** Exercise inputs follows **
(** C5: Confinement of the file service.  From a shared folder without links, any
    sequence of uploads, deletions, renamings and new folders, whatever the user
    paths, names and contents, none aimed at the shared folder itself, changes
    nothing outside of the folder, keeps it a directory, keeps the file system a
    tree, and creates no link. *)
Theorem share_confined base t t' :
  share_ok base t → rtc (file_step base) t t' → same_outside base t t' ∧ share_ok base t'.
Proof.
  intros Hs Hst. induction Hst as [t|t t1 t2 Hstep Hst IH]; [done|].
  assert (keeps base t t1) as [H1 H2].
  { destruct Hstep as [t op Hop]. destruct op; cbn [run_op spares_root] in *.
    - by apply upload_keeps.
    - by apply delete_keeps.
    - by apply rename_keeps.
    - by apply create_keeps. }
  destruct (IH H2) as [H3 H4]. split; [by etrans|done].
Qed.
(** The key of an upload is trimmed: with a space in front of the name, a RECEIVE user
    becomes the owner of the file without the space. *)
Theorem whitespace_claims_file u name content c st :
  acts_as u RECEIVE → u ≠ [] → share_ok base (st_fs st) →
  validate_upload_filename name = inr name → strip name = name →
  st_fs st !! (base ++ [name]) = Some (FFile c) → st_fs st !! (base ++ [32 :: name]) = None →
  let '(st', r) := upload_files base config headers [(32 :: name, content)] [] None st in
  r = inr [uploaded (32 :: name) content] ∧
  download_single_file base config headers name st' = inr (base ++ [name]).
Proof.
  intros Ha Hu Hs Hv Hst Hf Hno. destruct (valid_filename _ _ Hv) as [_ Hpn].
  pose proof (share_base _ _ Hs) as Hb. assert (name ≠ []) as Hn0 by (intros ->; by destruct Hpn as [[? _] _]).
  assert (validate_upload_filename (32 :: name) = inr (32 :: name)) as Hv'.
  { destruct Hpn as [_ [Hsl H0]]. unfold validate_upload_filename in Hv |- *.
    rewrite (bool_decide_eq_false_2 (name = [])) in Hv by done.
    destruct (bool_decide (0 ∈ name)) eqn:E0; [done|]. destruct (bool_decide (slash ∈ name)) eqn:E1; [done|].
    destruct (bool_decide (backslash ∈ name)) eqn:E2; [done|]. apply bool_decide_eq_false in E2.
    by rewrite !bool_decide_eq_false_2 by set_solver. }
  assert (Forall plain_name [name]) as Hp1 by by rewrite Forall_singleton.
  destruct (join_slash_head [name] ltac:(done) Hp1) as [_ Hk1]. cbn [join_slash] in Hk1.
  assert (_norm name = inr name) as Hn1.
  { unfold _norm. rewrite Hst, bool_decide_eq_false_2 by done. by rewrite lstrip_slash_nop. }
  assert (_norm (32 :: name) = inr name) as Hn2.
  { rewrite <-Hn1. unfold _norm. by change (strip (32 :: name)) with (strip name). }
  pose proof (resolve_dir _ base [] Hs ltac:(constructor)) as Hr. rewrite !app_nil_r in Hr.
  rewrite (receive_upload_one u (32 :: name) content [] None st
            (<[base ++ [32 :: name] := FFile content]> (st_fs st)) (uploaded (32 :: name) content) name);
    [|done|done|apply upload_fresh; try done; [apply Hr, Hs|apply Hs|by apply (share_no_links base)]|done|done].
  split; [done|]. rewrite (receive_download u name _ name) by done.
  rewrite decide_True by apply lookup_insert_eq. cbn [st_fs].
  destruct (share_insert base (st_fs st) base (32 :: name) (FFile content) Hs ltac:(done) (share_dir _ _ Hs))
    as [_ Hs']; [by rewrite Hno|done|].
  rewrite (download_real _ base [name] c); try done. rewrite lookup_insert_ne; [done|].
  intros E. apply app_inv_head in E. injection E as E. apply (f_equal length) in E. simpl in E. lia.
Qed.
** End of Exercise inputs **
All of the material above needs to be output exactly, with no line left out.

(** C5: Confinement of the file service.  From a shared folder without links, any
    sequence of uploads, deletions, renamings and new folders, whatever the user
    paths, names and contents, none aimed at the shared folder itself, changes
    nothing outside of the folder, keeps it a directory, keeps the file system a
    tree, and creates no link. *)
Theorem share_confined base t t' :
  share_ok base t → rtc (file_step base) t t' → same_outside base t t' ∧ share_ok base t'.
Proof.
  intros Hs Hst. induction Hst as [t|t t1 t2 Hstep Hst IH]; [done|].
  assert (keeps base t t1) as [H1 H2].
  { destruct Hstep as [t op Hop]. destruct op; cbn [run_op spares_root] in *.
    - by apply upload_keeps.
    - by apply delete_keeps.
    - by apply rename_keeps.
    - by apply create_keeps. }
  destruct (IH H2) as [H3 H4]. split; [by etrans|done].
Qed.
(** The key of an upload is trimmed: with a space in front of the name, a RECEIVE user
    becomes the owner of the file without the space. *)
Theorem whitespace_claims_file u name content c st :
  acts_as u RECEIVE → u ≠ [] → share_ok base (st_fs st) →
  validate_upload_filename name = inr name → strip name = name →
  st_fs st !! (base ++ [name]) = Some (FFile c) → st_fs st !! (base ++ [32 :: name]) = None →
  let '(st', r) := upload_files base config headers [(32 :: name, content)] [] None st in
  r = inr [uploaded (32 :: name) content] ∧
  download_single_file base config headers name st' = inr (base ++ [name]).
Proof.
  intros Ha Hu Hs Hv Hst Hf Hno. destruct (valid_filename _ _ Hv) as [_ Hpn].
  pose proof (share_base _ _ Hs) as Hb. assert (name ≠ []) as Hn0 by (intros ->; by destruct Hpn as [[? _] _]).
  assert (validate_upload_filename (32 :: name) = inr (32 :: name)) as Hv'.
  { destruct Hpn as [_ [Hsl H0]]. unfold validate_upload_filename in Hv |- *.
    rewrite (bool_decide_eq_false_2 (name = [])) in Hv by done.
    destruct (bool_decide (0 ∈ name)) eqn:E0; [done|]. destruct (bool_decide (slash ∈ name)) eqn:E1; [done|].
    destruct (bool_decide (backslash ∈ name)) eqn:E2; [done|]. apply bool_decide_eq_false in E2.
    by rewrite !bool_decide_eq_false_2 by set_solver. }
  assert (Forall plain_name [name]) as Hp1 by by rewrite Forall_singleton.
  destruct (join_slash_head [name] ltac:(done) Hp1) as [_ Hk1]. cbn [join_slash] in Hk1.
  assert (_norm name = inr name) as Hn1.
  { unfold _norm. rewrite Hst, bool_decide_eq_false_2 by done. by rewrite lstrip_slash_nop. }
  assert (_norm (32 :: name) = inr name) as Hn2.
  { rewrite <-Hn1. unfold _norm. by change (strip (32 :: name)) with (strip name). }
  pose proof (resolve_dir _ base [] Hs ltac:(constructor)) as Hr. rewrite !app_nil_r in Hr.
  rewrite (receive_upload_one u (32 :: name) content [] None st
            (<[base ++ [32 :: name] := FFile content]> (st_fs st)) (uploaded (32 :: name) content) name);
    [|done|done|apply upload_fresh; try done; [apply Hr, Hs|apply Hs|by apply (share_no_links base)]|done|done].
  split; [done|]. rewrite (receive_download u name _ name) by done.
  rewrite decide_True by apply lookup_insert_eq. cbn [st_fs].
  destruct (share_insert base (st_fs st) base (32 :: name) (FFile content) Hs ltac:(done) (share_dir _ _ Hs))
    as [_ Hs']; [by rewrite Hno|done|].
  rewrite (download_real _ base [name] c); try done. rewrite lookup_insert_ne; [done|].
  intros E. apply app_inv_head in E. injection E as E. apply (f_equal length) in E. simpl in E. lia.
Qed.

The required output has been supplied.